──────── Source records

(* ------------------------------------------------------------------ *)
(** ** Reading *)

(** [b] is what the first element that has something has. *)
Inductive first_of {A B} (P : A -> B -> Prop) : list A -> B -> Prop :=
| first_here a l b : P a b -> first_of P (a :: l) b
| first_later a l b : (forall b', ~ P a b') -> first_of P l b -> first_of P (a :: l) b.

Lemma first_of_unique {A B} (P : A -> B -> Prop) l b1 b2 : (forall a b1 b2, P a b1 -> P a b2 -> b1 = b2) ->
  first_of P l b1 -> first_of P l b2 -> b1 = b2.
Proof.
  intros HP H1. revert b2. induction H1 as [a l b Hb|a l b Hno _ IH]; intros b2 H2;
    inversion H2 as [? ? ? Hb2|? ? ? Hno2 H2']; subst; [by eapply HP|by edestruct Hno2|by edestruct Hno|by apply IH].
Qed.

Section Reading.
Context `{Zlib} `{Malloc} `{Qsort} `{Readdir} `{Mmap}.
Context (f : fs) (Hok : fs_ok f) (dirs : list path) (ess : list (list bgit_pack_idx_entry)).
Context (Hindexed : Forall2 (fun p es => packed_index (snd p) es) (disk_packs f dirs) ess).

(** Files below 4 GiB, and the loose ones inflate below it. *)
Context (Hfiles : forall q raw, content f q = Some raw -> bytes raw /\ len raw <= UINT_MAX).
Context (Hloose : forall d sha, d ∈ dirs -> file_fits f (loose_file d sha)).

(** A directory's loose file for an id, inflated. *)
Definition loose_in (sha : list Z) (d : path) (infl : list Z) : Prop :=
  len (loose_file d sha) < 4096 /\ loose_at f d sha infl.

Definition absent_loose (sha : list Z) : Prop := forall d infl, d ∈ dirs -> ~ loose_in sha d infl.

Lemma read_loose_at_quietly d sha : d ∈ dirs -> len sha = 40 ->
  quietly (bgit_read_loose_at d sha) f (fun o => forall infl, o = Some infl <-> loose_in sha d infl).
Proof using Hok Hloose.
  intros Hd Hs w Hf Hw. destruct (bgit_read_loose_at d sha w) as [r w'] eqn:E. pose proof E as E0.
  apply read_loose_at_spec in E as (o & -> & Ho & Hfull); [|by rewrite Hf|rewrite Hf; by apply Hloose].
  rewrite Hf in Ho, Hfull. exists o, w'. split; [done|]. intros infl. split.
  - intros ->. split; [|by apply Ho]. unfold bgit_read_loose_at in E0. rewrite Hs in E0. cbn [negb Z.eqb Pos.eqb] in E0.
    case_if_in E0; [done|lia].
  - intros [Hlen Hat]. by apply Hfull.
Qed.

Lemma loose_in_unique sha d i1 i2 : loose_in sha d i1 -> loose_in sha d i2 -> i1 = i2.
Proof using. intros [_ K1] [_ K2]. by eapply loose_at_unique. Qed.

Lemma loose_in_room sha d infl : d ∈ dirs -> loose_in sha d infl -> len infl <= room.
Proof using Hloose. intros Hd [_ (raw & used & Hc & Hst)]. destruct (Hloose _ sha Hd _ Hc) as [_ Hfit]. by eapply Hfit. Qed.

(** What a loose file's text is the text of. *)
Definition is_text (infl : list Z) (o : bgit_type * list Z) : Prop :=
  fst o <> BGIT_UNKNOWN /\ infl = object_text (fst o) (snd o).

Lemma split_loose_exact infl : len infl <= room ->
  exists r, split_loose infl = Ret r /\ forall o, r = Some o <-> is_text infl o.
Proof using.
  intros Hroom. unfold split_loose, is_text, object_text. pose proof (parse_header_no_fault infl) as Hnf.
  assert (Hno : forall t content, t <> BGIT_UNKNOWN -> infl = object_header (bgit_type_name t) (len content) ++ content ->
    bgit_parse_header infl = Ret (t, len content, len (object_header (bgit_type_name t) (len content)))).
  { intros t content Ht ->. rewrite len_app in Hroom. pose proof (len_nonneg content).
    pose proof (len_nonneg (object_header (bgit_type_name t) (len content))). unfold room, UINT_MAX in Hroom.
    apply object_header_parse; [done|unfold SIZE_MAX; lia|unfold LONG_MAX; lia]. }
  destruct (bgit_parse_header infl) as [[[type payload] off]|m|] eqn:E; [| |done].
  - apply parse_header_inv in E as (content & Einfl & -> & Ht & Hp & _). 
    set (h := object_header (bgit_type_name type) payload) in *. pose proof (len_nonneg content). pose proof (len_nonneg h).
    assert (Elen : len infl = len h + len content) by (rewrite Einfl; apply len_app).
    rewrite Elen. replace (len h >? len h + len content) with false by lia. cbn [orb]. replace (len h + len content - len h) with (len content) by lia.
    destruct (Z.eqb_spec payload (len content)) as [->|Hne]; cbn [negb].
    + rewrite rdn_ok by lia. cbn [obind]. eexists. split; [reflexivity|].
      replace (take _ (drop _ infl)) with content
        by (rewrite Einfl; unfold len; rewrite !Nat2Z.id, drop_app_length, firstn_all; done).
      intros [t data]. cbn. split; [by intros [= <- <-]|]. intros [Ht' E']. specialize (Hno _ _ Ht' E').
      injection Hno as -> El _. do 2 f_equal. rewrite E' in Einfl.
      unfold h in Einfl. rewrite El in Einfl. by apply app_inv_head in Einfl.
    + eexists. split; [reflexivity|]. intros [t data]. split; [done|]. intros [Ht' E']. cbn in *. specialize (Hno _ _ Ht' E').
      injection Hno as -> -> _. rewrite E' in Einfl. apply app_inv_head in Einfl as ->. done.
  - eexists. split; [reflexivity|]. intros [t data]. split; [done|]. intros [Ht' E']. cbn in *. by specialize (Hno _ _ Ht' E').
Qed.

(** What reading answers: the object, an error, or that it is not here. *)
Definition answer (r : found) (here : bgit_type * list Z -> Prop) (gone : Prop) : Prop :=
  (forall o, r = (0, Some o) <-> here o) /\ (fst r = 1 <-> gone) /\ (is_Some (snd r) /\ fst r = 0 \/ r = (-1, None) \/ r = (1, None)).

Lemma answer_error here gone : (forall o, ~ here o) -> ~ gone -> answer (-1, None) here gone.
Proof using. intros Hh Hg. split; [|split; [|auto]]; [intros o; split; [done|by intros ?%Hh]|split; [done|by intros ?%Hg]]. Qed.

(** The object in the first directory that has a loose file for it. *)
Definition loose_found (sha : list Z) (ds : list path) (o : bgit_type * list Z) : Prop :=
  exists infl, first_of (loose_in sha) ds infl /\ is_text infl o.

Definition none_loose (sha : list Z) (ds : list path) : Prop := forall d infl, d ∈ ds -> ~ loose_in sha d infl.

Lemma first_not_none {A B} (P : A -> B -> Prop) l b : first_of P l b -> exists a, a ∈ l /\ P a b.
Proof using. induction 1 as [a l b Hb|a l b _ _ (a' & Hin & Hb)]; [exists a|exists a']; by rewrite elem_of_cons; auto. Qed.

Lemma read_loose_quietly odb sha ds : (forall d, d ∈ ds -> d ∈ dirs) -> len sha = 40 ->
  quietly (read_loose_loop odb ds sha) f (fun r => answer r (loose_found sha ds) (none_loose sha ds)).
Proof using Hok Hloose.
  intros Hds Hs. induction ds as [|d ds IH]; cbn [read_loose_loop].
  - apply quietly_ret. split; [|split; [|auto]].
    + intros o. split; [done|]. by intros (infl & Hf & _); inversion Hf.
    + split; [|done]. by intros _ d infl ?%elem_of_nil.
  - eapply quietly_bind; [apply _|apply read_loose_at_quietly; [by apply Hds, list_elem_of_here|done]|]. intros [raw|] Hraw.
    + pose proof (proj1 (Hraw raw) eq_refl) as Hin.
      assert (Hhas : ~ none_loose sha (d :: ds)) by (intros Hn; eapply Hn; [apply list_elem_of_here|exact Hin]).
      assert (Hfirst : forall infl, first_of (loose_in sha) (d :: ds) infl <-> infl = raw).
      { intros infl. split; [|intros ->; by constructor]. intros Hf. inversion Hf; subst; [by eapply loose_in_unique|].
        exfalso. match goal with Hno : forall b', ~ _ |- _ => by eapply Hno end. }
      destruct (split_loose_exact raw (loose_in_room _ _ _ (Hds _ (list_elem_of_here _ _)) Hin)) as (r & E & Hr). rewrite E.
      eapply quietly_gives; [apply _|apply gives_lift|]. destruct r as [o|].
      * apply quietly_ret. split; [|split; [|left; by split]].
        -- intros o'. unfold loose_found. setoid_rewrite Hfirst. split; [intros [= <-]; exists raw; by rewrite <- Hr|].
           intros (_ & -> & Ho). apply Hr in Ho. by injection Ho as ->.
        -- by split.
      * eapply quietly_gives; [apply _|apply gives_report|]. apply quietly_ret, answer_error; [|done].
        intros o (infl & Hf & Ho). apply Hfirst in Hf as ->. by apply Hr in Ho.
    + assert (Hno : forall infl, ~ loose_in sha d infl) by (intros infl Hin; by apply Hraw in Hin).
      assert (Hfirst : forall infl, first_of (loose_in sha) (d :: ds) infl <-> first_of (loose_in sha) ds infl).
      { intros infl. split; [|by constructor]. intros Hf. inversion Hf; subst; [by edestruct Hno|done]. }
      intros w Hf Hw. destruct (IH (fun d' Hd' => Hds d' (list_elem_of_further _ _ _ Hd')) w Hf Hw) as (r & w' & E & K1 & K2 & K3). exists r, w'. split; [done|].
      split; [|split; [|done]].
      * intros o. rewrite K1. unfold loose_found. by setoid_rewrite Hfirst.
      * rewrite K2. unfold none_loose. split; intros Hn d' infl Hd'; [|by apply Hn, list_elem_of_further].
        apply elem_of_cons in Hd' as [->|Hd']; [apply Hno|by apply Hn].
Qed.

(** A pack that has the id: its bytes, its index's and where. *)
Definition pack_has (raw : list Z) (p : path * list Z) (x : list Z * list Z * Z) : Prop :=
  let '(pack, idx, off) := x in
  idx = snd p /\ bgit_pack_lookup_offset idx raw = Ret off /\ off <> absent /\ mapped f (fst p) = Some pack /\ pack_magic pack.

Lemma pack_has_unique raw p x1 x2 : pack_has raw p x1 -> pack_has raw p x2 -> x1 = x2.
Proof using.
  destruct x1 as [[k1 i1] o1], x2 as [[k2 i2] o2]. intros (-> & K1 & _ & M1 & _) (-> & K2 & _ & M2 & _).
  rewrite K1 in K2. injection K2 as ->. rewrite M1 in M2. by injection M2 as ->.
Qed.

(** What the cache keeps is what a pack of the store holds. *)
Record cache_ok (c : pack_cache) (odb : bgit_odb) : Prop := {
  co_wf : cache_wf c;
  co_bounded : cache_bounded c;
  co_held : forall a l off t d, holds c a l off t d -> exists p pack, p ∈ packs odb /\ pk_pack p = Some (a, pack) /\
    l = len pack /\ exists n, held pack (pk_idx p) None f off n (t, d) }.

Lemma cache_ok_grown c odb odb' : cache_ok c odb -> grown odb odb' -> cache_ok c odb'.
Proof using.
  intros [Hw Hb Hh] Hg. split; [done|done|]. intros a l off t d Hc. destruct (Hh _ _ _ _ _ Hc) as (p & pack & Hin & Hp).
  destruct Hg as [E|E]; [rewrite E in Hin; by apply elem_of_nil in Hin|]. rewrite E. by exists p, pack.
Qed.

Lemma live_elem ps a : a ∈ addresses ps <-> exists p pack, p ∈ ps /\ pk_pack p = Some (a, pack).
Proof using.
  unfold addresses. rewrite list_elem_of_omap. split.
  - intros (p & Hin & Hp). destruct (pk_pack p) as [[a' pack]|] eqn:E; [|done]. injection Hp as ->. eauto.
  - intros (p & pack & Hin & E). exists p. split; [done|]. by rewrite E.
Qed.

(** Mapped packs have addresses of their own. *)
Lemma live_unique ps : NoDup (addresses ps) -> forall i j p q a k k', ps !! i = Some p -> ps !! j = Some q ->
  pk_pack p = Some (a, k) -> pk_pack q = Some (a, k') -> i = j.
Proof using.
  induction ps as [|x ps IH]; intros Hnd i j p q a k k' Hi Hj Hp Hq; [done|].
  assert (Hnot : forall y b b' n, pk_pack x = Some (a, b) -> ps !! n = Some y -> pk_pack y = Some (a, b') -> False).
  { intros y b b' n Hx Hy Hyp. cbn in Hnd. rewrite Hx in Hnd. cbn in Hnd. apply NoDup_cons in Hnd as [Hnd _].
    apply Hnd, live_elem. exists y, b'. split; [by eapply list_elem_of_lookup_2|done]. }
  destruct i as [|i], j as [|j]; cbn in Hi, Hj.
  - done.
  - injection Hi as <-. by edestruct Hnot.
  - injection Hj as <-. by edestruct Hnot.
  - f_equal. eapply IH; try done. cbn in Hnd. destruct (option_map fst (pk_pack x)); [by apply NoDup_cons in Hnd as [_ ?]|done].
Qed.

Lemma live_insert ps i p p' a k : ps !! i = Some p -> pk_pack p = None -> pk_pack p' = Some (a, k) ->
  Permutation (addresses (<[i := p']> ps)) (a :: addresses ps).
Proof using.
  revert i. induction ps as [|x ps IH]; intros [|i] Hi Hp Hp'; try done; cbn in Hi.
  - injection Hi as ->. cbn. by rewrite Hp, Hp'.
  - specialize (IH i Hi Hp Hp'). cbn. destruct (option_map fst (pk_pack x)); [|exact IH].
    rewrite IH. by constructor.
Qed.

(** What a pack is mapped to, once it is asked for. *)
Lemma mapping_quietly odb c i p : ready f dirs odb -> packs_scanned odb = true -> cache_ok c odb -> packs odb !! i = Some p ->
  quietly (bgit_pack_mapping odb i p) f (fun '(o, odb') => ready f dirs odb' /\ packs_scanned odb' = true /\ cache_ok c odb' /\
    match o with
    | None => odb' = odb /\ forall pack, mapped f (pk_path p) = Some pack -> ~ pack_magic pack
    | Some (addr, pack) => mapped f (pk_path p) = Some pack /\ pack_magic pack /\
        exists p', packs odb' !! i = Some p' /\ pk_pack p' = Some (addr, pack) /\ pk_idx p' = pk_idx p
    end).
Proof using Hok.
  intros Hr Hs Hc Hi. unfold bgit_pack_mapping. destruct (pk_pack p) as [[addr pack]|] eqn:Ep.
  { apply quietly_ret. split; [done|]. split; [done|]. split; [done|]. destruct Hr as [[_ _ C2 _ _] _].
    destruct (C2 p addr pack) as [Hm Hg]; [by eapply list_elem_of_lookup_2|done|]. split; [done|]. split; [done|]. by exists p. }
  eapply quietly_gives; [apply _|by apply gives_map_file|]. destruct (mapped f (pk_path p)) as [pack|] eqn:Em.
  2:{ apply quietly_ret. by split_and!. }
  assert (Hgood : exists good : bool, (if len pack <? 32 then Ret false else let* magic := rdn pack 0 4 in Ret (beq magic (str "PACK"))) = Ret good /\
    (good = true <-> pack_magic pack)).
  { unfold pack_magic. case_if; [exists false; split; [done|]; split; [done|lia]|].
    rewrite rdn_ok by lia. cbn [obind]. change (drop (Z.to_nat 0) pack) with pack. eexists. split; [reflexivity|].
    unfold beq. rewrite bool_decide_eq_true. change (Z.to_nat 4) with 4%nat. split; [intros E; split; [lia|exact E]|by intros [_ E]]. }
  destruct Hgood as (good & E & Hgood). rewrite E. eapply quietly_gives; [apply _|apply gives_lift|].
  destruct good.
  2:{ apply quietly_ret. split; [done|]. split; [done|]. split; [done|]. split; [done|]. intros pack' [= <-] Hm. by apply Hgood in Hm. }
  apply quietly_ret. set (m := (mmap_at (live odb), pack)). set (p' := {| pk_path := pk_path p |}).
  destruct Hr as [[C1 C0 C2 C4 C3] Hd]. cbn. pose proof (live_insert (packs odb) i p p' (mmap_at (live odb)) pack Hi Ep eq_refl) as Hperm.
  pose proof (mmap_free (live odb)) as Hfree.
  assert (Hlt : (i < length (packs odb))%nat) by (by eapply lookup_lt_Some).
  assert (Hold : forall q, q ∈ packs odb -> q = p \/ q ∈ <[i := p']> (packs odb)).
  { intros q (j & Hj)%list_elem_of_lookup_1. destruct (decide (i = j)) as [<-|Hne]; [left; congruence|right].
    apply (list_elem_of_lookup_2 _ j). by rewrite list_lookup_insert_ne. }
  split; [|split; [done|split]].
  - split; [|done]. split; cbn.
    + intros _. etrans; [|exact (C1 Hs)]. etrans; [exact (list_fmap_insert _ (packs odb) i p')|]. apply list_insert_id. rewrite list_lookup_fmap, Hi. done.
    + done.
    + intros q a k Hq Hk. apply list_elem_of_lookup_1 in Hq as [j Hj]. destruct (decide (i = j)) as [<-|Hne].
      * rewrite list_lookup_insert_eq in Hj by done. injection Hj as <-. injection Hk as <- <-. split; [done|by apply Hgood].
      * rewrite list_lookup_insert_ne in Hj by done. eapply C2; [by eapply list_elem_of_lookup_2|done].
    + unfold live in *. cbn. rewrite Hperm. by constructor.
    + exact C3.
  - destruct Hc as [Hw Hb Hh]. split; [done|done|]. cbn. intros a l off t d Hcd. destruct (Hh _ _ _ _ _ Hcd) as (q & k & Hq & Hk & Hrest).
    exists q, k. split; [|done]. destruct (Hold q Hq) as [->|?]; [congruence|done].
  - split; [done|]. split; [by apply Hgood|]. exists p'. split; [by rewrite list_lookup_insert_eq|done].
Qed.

────────────────

## What you are asked to do
Exactly how many lines of the records include "left"? Provide the number by itself.

## Solution for this exercise
2